Historical Tours, Telluride Academy, Summer Farmers’ Market, Garden Store, Apotheca, Turquoise Door Gallery, Black Bear Trading Co., 221 South Oak

Lay of the Land

“Towns are like people. Old ones often have character, the new ones are interchangeable.”
~Wallace Stegner, Angle of Repose

Telluride is a tiny town in a big setting. Just some twelve blocks long and eight blocks wide, it is encircled by the soaring San Juan Mountains, which boast the second greatest collection of “fourteeners” (fourteen in all)—mountains more than fourteen thousand feet high—in the country.
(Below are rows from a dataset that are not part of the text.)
(** * Escape-time kernels of [lecture.ipynb]: [mandelbrot_python] and [mandelbrot_numpy]

    A shallow embedding of the two Mandelbrot kernels of the lecture
    notebook, and the properties of the escape field they compute.

    - Scalars are IEEE-754 binary64 numbers, taken from the Standard
      Library's executable specification [SpecFloat] (precision 53,
      [emax] 1024, round to nearest even).  Every operation of the source
      is rounded on its own, in the order the source writes it.
    - [np.complex128] is a pair of binary64 numbers with NumPy's
      component formulas for [+], [*] and [**2].
    - A two-dimensional array is its shape and its rows.  The arrays that
      are bound to a name live in a store and are referred to by location,
      so that [z = c] aliases and [z[diverged] = 2] writes in place.  The
      store is unbounded: no call runs out of memory.
    - Python integers are [Z].  The cells of the [int32] array only hold
      values between 0 and 20.
    - The C library's [hypot], which [abs] of a complex scalar calls, is a
      parameter of the development; [hypot_c99] is a correctly rounded
      instance. *)

From Stdlib Require Import ZArith Lia Bool.
From Stdlib Require Import Floats.SpecFloat.
From stdpp Require Import base tactics option list numbers.

Local Open Scope Z_scope.

(* ===================================================================== *)
(** * Binary64 scalars *)
(* ===================================================================== *)

Module F64.

Definition prec : Z := 53.
Definition emax : Z := 1024.

Definition t : Type := spec_float.

Definition add : t -> t -> t := SFadd prec emax.
Definition sub : t -> t -> t := SFsub prec emax.
Definition mul : t -> t -> t := SFmul prec emax.
Definition div : t -> t -> t := SFdiv prec emax.
Definition opp : t -> t := SFopp.
Definition ltb : t -> t -> bool := SFltb.
Definition eqb : t -> t -> bool := SFeqb.

(** [float(n)] for a Python integer [n], and an integer operand promoted to
    [float64] in mixed arithmetic. *)
Definition of_int (n : Z) : t := binary_normalize prec emax n 0 false.

(** The literal [1.5]: [3 * 2^51 * 2^-52]. *)
Definition lit_1_5 : t := S754_finite false 6755399441055744 (-52).

(** Zero of either sign, and the values that are neither infinite nor NaN. *)
Definition is_zero (x : t) : bool :=
  match x with S754_zero _ => true | _ => false end.

Definition is_finite (x : t) : bool :=
  match x with S754_zero _ | S754_finite _ _ _ => true | _ => false end.

End F64.

(* ===================================================================== *)
(** * [np.complex128] *)
(* ===================================================================== *)

Record complex128 : Type := Complex { real : F64.t; imag : F64.t }.

Module C128.

(** A real scalar promoted to complex. *)
Definition of_float (x : F64.t) : complex128 := Complex x (F64.of_int 0).

(** The literal [1j]. *)
Definition lit_1j : complex128 := Complex (F64.of_int 0) (F64.of_int 1).

Definition add (a b : complex128) : complex128 :=
  Complex (F64.add (real a) (real b)) (F64.add (imag a) (imag b)).

(** NumPy's complex product: [(ar*br - ai*bi) + (ar*bi + ai*br)j]. *)
Definition mul (a b : complex128) : complex128 :=
  Complex (F64.sub (F64.mul (real a) (real b)) (F64.mul (imag a) (imag b)))
          (F64.add (F64.mul (real a) (imag b)) (F64.mul (imag a) (real b))).

(** [z**2]: the product of [z] with itself.  (For a scalar [z] that is
    zero NumPy's power returns [0+0j] without multiplying; the product
    differs from that in the sign of a zero at most.) *)
Definition square (z : complex128) : complex128 := mul z z.

(** [z.real**2 + z.imag**2]. *)
Definition norm2 (z : complex128) : F64.t :=
  F64.add (F64.mul (real z) (real z)) (F64.mul (imag z) (imag z)).

Definition is_zero (z : complex128) : bool :=
  F64.is_zero (real z) && F64.is_zero (imag z).

End C128.

(* ===================================================================== *)
(** * Two-dimensional arrays *)
(* ===================================================================== *)

Record ndarray (T : Type) : Type :=
  NdArray { shape : nat * nat; rows : list (list T) }.
Arguments NdArray {T} _ _.
Arguments shape {T} _.
Arguments rows {T} _.

Module Nd.
Section Ops.
Context {T U V : Type}.

(** [np.full(shape, v)] *)
Definition full (sh : nat * nat) (v : T) : ndarray T :=
  NdArray sh (replicate (fst sh) (replicate (snd sh) v)).

(** A unary ufunc. *)
Definition map (f : T -> U) (a : ndarray T) : ndarray U :=
  NdArray (shape a) (fmap (M:=list) (fmap (M:=list) f) (rows a)).

(** A binary ufunc on two arrays of one shape. *)
Definition zip_with (f : T -> U -> V) (a : ndarray T) (b : ndarray U) : ndarray V :=
  NdArray (shape a) (base.zip_with (base.zip_with f) (rows a) (rows b)).

(** A Python index into an axis of length [n]: negative indices count
    from the end, anything outside [-n, n) is out of bounds. *)
Definition norm_index (i : Z) (n : nat) : option nat :=
  let j := if i <? 0 then i + Z.of_nat n else i in
  if (0 <=? j) && (j <? Z.of_nat n) then Some (Z.to_nat j) else None.

(** [a[h, w]] *)
Definition get (a : ndarray T) (h w : Z) : option T :=
  r ← norm_index h (fst (shape a));
  k ← norm_index w (snd (shape a));
  row ← rows a !! r;
  row !! k.

(** [a[h, w] = v] *)
Definition set (a : ndarray T) (h w : Z) (v : T) : option (ndarray T) :=
  r ← norm_index h (fst (shape a));
  k ← norm_index w (snd (shape a));
  Some (NdArray (shape a) (alter (fun row => <[k := v]> row) r (rows a))).
End Ops.

(** [a[mask] = v] for a boolean mask of the shape of [a]. *)
Definition assign_where {T : Type} (mask : ndarray bool) (v : T) (a : ndarray T) : ndarray T :=
  zip_with (fun (m : bool) x => if m then v else x) mask a.

(** The outer sum of a column [ys] of shape [(n, 1)] and a row [xs] of
    shape [(1, m)] under broadcasting: cell [(r, k)] is [f xs[k] ys[r]]. *)
Definition outer {T U V : Type} (f : T -> U -> V) (xs : list T) (ys : list U) : ndarray V :=
  NdArray (length ys, length xs) (fmap (M:=list) (fun y => fmap (M:=list) (fun x => f x y) xs) ys).
End Nd.

(* ===================================================================== *)
(** * The store of arrays, and the monad of the interpreter *)
(* ===================================================================== *)

(** The arrays the kernels bind to names: [complex128] arrays ([c], [z])
    and [int32] arrays ([fractal]).  The [int32] cells only ever hold
    iteration indices below 20 and the value 20, and are kept as [Z]. *)
Inductive object : Type :=
  | CArray (a : ndarray complex128)
  | IArray (a : ndarray Z).

Abbreviation loc := nat (only parsing).
Abbreviation store := (list object) (only parsing).

Inductive exn : Type := IndexError | ValueError | TypeError.

Definition M (A : Type) : Type := store -> exn + (A * store).

Definition ret {A} (a : A) : M A := fun s => inr (a, s).
Definition raise {A} (e : exn) : M A := fun _ => inl e.
Definition bind {A B} (m : M A) (k : A -> M B) : M B :=
  fun s => match m s with
           | inl e => inl e
           | inr (a, s') => k a s'
           end.

Notation "'let!' x ':=' m 'in' k" := (bind m (fun x => k))
  (at level 10, x pattern, m at level 100, k at level 200).
Notation "m ';;;' k" := (bind m (fun _ => k))
  (at level 100, k at level 200, right associativity).

Definition lift_option {A} (e : exn) (o : option A) : M A :=
  match o with Some a => ret a | None => raise e end.

(** A new array object; its location is the next free one. *)
Definition alloc (o : object) : M loc := fun s => inr (length s, s ++ [o]).

Definition load_c (l : loc) : M (ndarray complex128) :=
  fun s => match s !! l with
           | Some (CArray a) => inr (a, s)
           | _ => inl TypeError
           end.

Definition load_i (l : loc) : M (ndarray Z) :=
  fun s => match s !! l with
           | Some (IArray a) => inr (a, s)
           | _ => inl TypeError
           end.

Definition write (l : loc) (o : object) : M unit :=
  fun s => inr (tt, <[l := o]> s).

(** [a[h, w]] on a complex array, [a[h, w] = v] on an integer array. *)
Definition getitem_c (l : loc) (h w : Z) : M complex128 :=
  let! a := load_c l in lift_option IndexError (Nd.get a h w).

Definition setitem_i (l : loc) (h w : Z) (v : Z) : M unit :=
  let! a := load_i l in
  let! a' := lift_option IndexError (Nd.set a h w v) in
  write l (IArray a').

(** A unary ufunc applied to a stored complex array; the result is a new
    array. *)
Definition ufunc1_c (f : complex128 -> complex128) (l : loc) : M loc :=
  let! a := load_c l in alloc (CArray (Nd.map f a)).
Situated in the heart of San Miguel County, Telluride is bordered on three sides by 12,000-ft. and 13,000-ft. peaks. The nearest stop light is forty-five miles away, and you won’t see a single chain restaurant. Worlds apart from its better-known state mates Aspen and Vail, and more remote, Telluride keeps to a slower pace.

As a ski destination, Telluride consists of the historic mining town on one side of the mountain and the ski-in, ski-out development of Mountain Village on the other. It’s a choice between atmosphere and convenience: The former has Victorian charm and character, while the latter, with its abundance of ski schools, boot fitters and even an ice rink, caters to families. Though there is also bus service in season, the easiest and prettiest way to get from one to the other is to take a free thirteen-minute gondola ride.